Return of the Phablet: Huawei Y Max First Impressions

“I don’t think it will fit”, I said to myself begrudgingly as I unsuccessfully tried to fit the Huawei Y Max into the phone holder in my car. Too bad, I thought, because the large display would have made using Google Maps much easier. To say that the 7.12-inch display is gigantic would be apt, but the Y Max is much more than just another phablet.


Before anything else, let’s watch the unboxing of the Huawei Y Max:


Yes I said “phablet”. I’m resurrecting an archaic term from half a decade ago to describe the Y Max because it’s just that much more screen space than what you’d find in your usual 6-inchers. For small-handed users, and even those with larger hands, the Y Max might be too cumbersome to use. As for me, it’s a welcome challenge for that sweet extra screen real estate.

But enough about the size because the display itself has a lot more going for it. The IPS panel means it has great viewing angles and color accuracy. Sunlight legibility turned out excellent, as well as how dim the display got at the lowest setting. Plus, Huawei did a great job of minimizing the gap between the panel and the glass, and this makes UI elements like icons and text really pop.


Dragon Ball Z references aside, knowing that you’ve got 5,000 mAh in your pocket just provokes you to have carefree day with your phone. I’ve been using the Y Max for about 4 hours now and I’ve only used up around 20% of the battery. Theoretically then, I could use it for two straight days without having to recharge at all! Not that the Y Max will take forever to charge, because Huawei has got you covered there as well. Included in the package is an 18W (9V/2A) quick charger, which should make charging that massive capacity battery not a headache at all.

There are clever software bits to help preserve battery life too. Huawei’s iWare 2.0 smartly manages background processes so that they don’t eat up precious battery life when you’re not looking. Couple this with the energy efficient Qualcomm Snapdragon 660, and you’ve got a combo to keep up with your busy work day.


Short answer: no. Long answer: Yes it’s faux leather with faux stitching along the edge. It’s a surprising design choice from Huawei since, to my knowledge, they haven’t done this before. In fact, no one’s done a smartphone back like this since the Samsung Galaxy Note 3 and 4.
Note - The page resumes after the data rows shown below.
(** * dcmrmel: removal of data elements from DICOM datasets

    A shallow embedding of [src/dcmrmel/dcmrmel.py] together with the parts
    of its collaborators (pydicom's [Dataset], [Dataset.walk], [Tag];
    argparse; pathlib; the file system) that the program drives.

    Layout of the development:
    - [Outcome]: Python exceptions and the small error monad used throughout;
    - [Pydicom]: tags, data elements, datasets and the walk over them;
    - [PyInt]: [int(s, 16)] and [pydicom.tag.Tag] on strings;
    - [Dcmrmel]: the three removal functions of the program;
    - [Pruning]: a removal pass described by recursive descent;
    - [FileSystem]: paths, the directory tree, [os.walk];
    - [Cli]: programs over the file system and the output streams,
      pydicom's reader and writer, [progress] and [make_dcm_fp_list];
    - [Main]: the argument parser, the loop body and [main];
    - the vocabulary of the statements and the example data;
    - the properties: a walk with a deleting callback computes the pruning,
      then the passes, the loop, discovery and the command line. *)

From stdpp Require Import gmap strings list fin_maps sorting pretty.
From Stdlib Require Import NArith ZArith Ascii String.

Set Warnings "-register-all".
Open Scope string_scope.
Open Scope list_scope.
Open Scope nat_scope.

(** ** Exceptions and results *)

Module Outcome.

(** The Python exceptions that the modelled code can raise.
    [EncodingError] stands for the exception, of whatever class, that
    pydicom's encoder raises on a dataset it cannot encode. *)
Inductive exn :=
| KeyError
| ValueError
| OverflowError
| InvalidDicomError
| FileNotFoundError
| IsADirectoryError
| EncodingError
| SystemExit (code : Z).

(** Result of a computation that may raise.  [OutOfFuel] is not a Python
    outcome: it is what a fuel-bounded recursion returns when the bound was
    too small, and is shown below never to happen for the program's own
    callbacks. *)
Inductive res (A : Type) :=
| Ok (a : A)
| Raise (e : exn)
| OutOfFuel.
Arguments Ok {A} a.
Arguments Raise {A} e.
Arguments OutOfFuel {A}.

#[export] Instance res_bind : MBind res := λ A B k m,
  match m with
  | Ok a => k a
  | Raise e => Raise e
  | OutOfFuel => OutOfFuel
  end.

#[export] Instance res_ret : MRet res := λ A a, Ok a.

(** A [for] loop over a list whose body may raise: the loop state is
    threaded through, the first exception leaves the loop. *)
Fixpoint for_each {A S} (l : list A) (s : S) (body : A → S → res S) : res S :=
  match l with
  | [] => Ok s
  | x :: rest => s' ← body x s; for_each rest s' body
  end.

End Outcome.
Export Outcome.

(** ** The pydicom object model *)

Module Pydicom.

(** A tag is the 32-bit number [group << 16 | element] ([pydicom.tag.BaseTag],
    a subclass of [int]). *)
Abbreviation BaseTag := N.

(** [BaseTag.group]: [self >> 16]. *)
Definition group (t : BaseTag) : N := N.shiftr t 16.

(** [BaseTag.is_private]: the group number is odd. *)
Definition is_private (t : BaseTag) : bool := N.eqb (group t mod 2) 1.

(** What a dataset stores under a tag.  An element of VR "SQ" holds a
    sequence of datasets (pydicom converts every SQ value to a [Sequence]);
    any other element holds its VR code and its value.  These are the VR
    and the value of the element as [self[tag]] returns it.  For an
    element of a file in implicit VR pydicom works them out when the
    element is first fetched, in a few cases from other elements of the
    dataset as it is then; the model does not follow that, and takes the
    VR and the value as fixed when the dataset is read. *)
Inductive ElemBody :=
| Leaf (vr : string) (value : string)
| Seq (items : list (gmap N ElemBody)).

(** [Dataset._dict]: a dictionary from tag to element.  Python compares
    datasets by dictionary equality, which [gmap]'s equality is. *)
Abbreviation Dataset := (gmap N ElemBody).

(** [DataElement]: the object handed to a walk callback. *)
Record DataElement := mkElem { tag : BaseTag; body : ElemBody }.

Definition VR (e : DataElement) : string :=
  match body e with
  | Leaf vr _ => vr
  | Seq _ => "SQ"
  end.

(** A dataset read from a file: the main dataset and its [file_meta]. *)
Record FileDataset := mkFile { dataset : Dataset; file_meta : Dataset }.

(** [self._dict.keys()] *)
Definition keys (self : Dataset) : list BaseTag := (map_to_list self).*1.

(** [sorted(...)] on tags. *)
Definition sorted (l : list BaseTag) : list BaseTag := merge_sort N.le l.

(** [self[tag]]: raises [KeyError] when the tag is absent. *)
Definition getitem (self : Dataset) (t : BaseTag) : res DataElement :=
  match self !! t with
  | Some b => Ok (mkElem t b)
  | None => Raise KeyError
  end.

(** [tag in self] *)
Definition contains (self : Dataset) (t : BaseTag) : bool :=
  bool_decide (is_Some (self !! t)).

(** [del self[tag]]: [del self._dict[key]], a [KeyError] when absent. *)
Definition delitem (self : Dataset) (t : BaseTag) : res Dataset :=
  match self !! t with
  | Some _ => Ok (delete t self)
  | None => Raise KeyError
  end.

(** Where a dataset sits below the walked root: the sequence elements and
    item numbers that lead to it.  Python tells two equal elements at
    different places apart by object identity; the position plays that role
    in the record of callback invocations. *)
Abbreviation Position := (list (BaseTag * nat)).

Record Visit := Visited { place : Position; element : DataElement }.

(** The loop [for dataset in sequence: dataset.walk(callback)].  The item
    datasets are mutated in place, so the sequence afterwards holds the
    walked items. *)
Fixpoint walk_items (w : Position → Dataset → res (Dataset * list Visit))
    (here : Position) (t : BaseTag) (i : nat) (sequence : list Dataset)
    : res (list Dataset * list Visit) :=
  match sequence with
  | [] => Ok ([], [])
  | d :: rest =>
      '(d', log1) ← w (here ++ [(t, i)]) d;
      '(rest', log2) ← walk_items w here t (S i) rest;
      Ok (d' :: rest', log1 ++ log2)
  end.

(** [Dataset.walk(callback)] (with [recursive=True]):
<<
    taglist = sorted(self._dict.keys())
    for tag in taglist:
        data_element = self[tag]
        callback(self, data_element)
        # 'tag in self' below needed in case callback deleted data_element
        if recursive and tag in self and data_element.VR == "SQ":
            sequence = data_element.value
            for dataset in sequence:
                dataset.walk(callback)
>>
    The callback mutates the dataset it is given, so here it returns the
    new state.  The element fetched before the callback is the object still
    stored under [tag] when the tag survives the callback (true of every
    callback that only deletes), hence walking its items updates that
    entry.  The result carries the list of callback invocations.

    [walk_body] is one turn of the [for tag in taglist] loop; [w] is the
    walk used for the items. *)
Definition walk_body (w : Position → Dataset → res (Dataset * list Visit))
    (callback : Dataset → DataElement → res Dataset) (here : Position)
    (tag : BaseTag) (state : Dataset * list Visit) : res (Dataset * list Visit) :=
  let '(self, log) := state in
  data_element ← getitem self tag;
  self ← callback self data_element;
  let log := log ++ [Visited here data_element] in
  if contains self tag && String.eqb (VR data_element) "SQ" then
    match body data_element with
    | Seq sequence =>
        '(sequence', log') ← walk_items w here tag 0 sequence;
        Ok (<[tag := Seq sequence']> self, log ++ log')
    | Leaf _ _ => Ok (self, log)
    end
  else Ok (self, log).

(** The walk itself.  Recursion into items is bounded by [fuel]. *)
Fixpoint walk_fuel (fuel : nat) (callback : Dataset → DataElement → res Dataset)
    (here : Position) (self : Dataset) : res (Dataset * list Visit) :=
  match fuel with
  | O => OutOfFuel
  | S fuel' =>
      let taglist := sorted (keys self) in
      for_each taglist (self, []) (walk_body (walk_fuel fuel' callback) callback here)
  end.

(** Nesting depth of a dataset: 1 + the deepest sequence item below it. *)
Fixpoint body_depth (b : ElemBody) : nat :=
  match b with
  | Leaf _ _ => 0
  | Seq items =>
      foldr (λ d acc,
               S (map_fold (λ _ b' acc', body_depth b' `max` acc') 0 d) `max` acc)
            0 items
  end.

Definition depth (ds : Dataset) : nat :=
  S (map_fold (λ _ b acc, body_depth b `max` acc) 0 ds).

(** [ds.walk(callback)] as the program calls it; the fuel covers the
    nesting of the dataset at the time of the call. *)
Definition walk (callback : Dataset → DataElement → res Dataset) (ds : Dataset)
    : res (Dataset * list Visit) :=
  walk_fuel (depth ds) callback [] ds.

(** [Dataset.remove_private_tags()]:
<<
    def remove_callback(dataset, elem):
        if elem.tag.is_private:
            del dataset[elem.tag]
    self.walk(remove_callback)
>> *)
Definition remove_callback (dataset : Dataset) (elem : DataElement) : res Dataset :=
  if is_private (tag elem) then delitem dataset (tag elem) else Ok dataset.

Definition remove_private_tags (self : Dataset) : res (Dataset * list Visit) :=
  walk remove_callback self.

End Pydicom.
Export Pydicom.

(** ** Python's [int(s, 16)] and pydicom's [Tag(str)] *)

Module PyInt.

(** [Py_ISSPACE], which [int] applies to the characters of an ASCII [str]:
    tab, line feed, vertical tab, form feed, carriage return and space. *)
Definition isspace (c : ascii) : bool :=
  let n := N_of_ascii c in
  ((9 <=? n) && (n <=? 13) || (n =? 32))%N.

Definition hex_value (c : ascii) : option Z :=
  let n := Z.of_N (N_of_ascii c) in
  if ((48 <=? n) && (n <=? 57))%Z then Some (n - 48)%Z
  else if ((97 <=? n) && (n <=? 102))%Z then Some (n - 87)%Z
  else if ((65 <=? n) && (n <=? 70))%Z then Some (n - 55)%Z
  else None.

Fixpoint skip_spaces (l : list ascii) : list ascii :=
  match l with
  | c :: l' => if isspace c then skip_spaces l' else l
  | [] => []
  end.

(** The digit scan: digits of the base with single underscores between
    them.  Returns the value, the number of digits and what follows;
    [None] on a doubled or trailing underscore. *)
Fixpoint scan_digits (l : list ascii) (acc : Z) (prev_underscore : bool) (n : nat)
    : option (Z * nat * list ascii) :=
  match l with
  | c :: l' =>
      if Ascii.eqb c "_" then
        if prev_underscore then None else scan_digits l' acc true n
      else
        match hex_value c with
        | Some v => scan_digits l' (16 * acc + v)%Z false (S n)
        | None => if prev_underscore then None else Some (acc, n, l)
        end
  | [] => if prev_underscore then None else Some (acc, n, [])
  end.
Anyway, it’s Amber Brown and I personally like it since it’s a unique and it has that Gucci look, although the regulatory labels could have been more subtly placed. It might not be for everyone especially if you prefer metal, glass, or even plastic backs. But kudos for Huawei for trying something different.


The octa-core Snapdragon 660 is probably the sweet spot for mid-range phones. The Adreno 512 GPU delivers solid performance for gaming. I’ll have to verify this further using Game Bench, but Mobile Legends played smoothly at around 50 – 60 fps.

Huawei’s EMUI 8.2 sitting on top of Android 8.1 Oreo may be a heavy skin with no app drawer, but there are no performance hiccups to speak of when navigating the UI. The rear fingerprint reader wakes up the Y Max quickly, and the camera app launches without a fuss as well.


The 8 MP selfie camera has beauty mode turned on by default which dulls out imperfections on your skin and lightens it. Turning it off, there’s still some smoothing of skin texture, but otherwise still good.

For the rear cameras, you can turn on AI scene detection. It’s a little aggressive with the color saturation, but we’ll have to give it a fair trial in the full review before passing a complete verdict. But turning it off results in more natural looking images.

I have exciting expectations with the Y Max for the coming days. The large battery gives me confidence, the large screen is truly mesmerizing, and the faux leather is sure to turn heads wherever I go. I sure hope I don’t get spoiled along the way.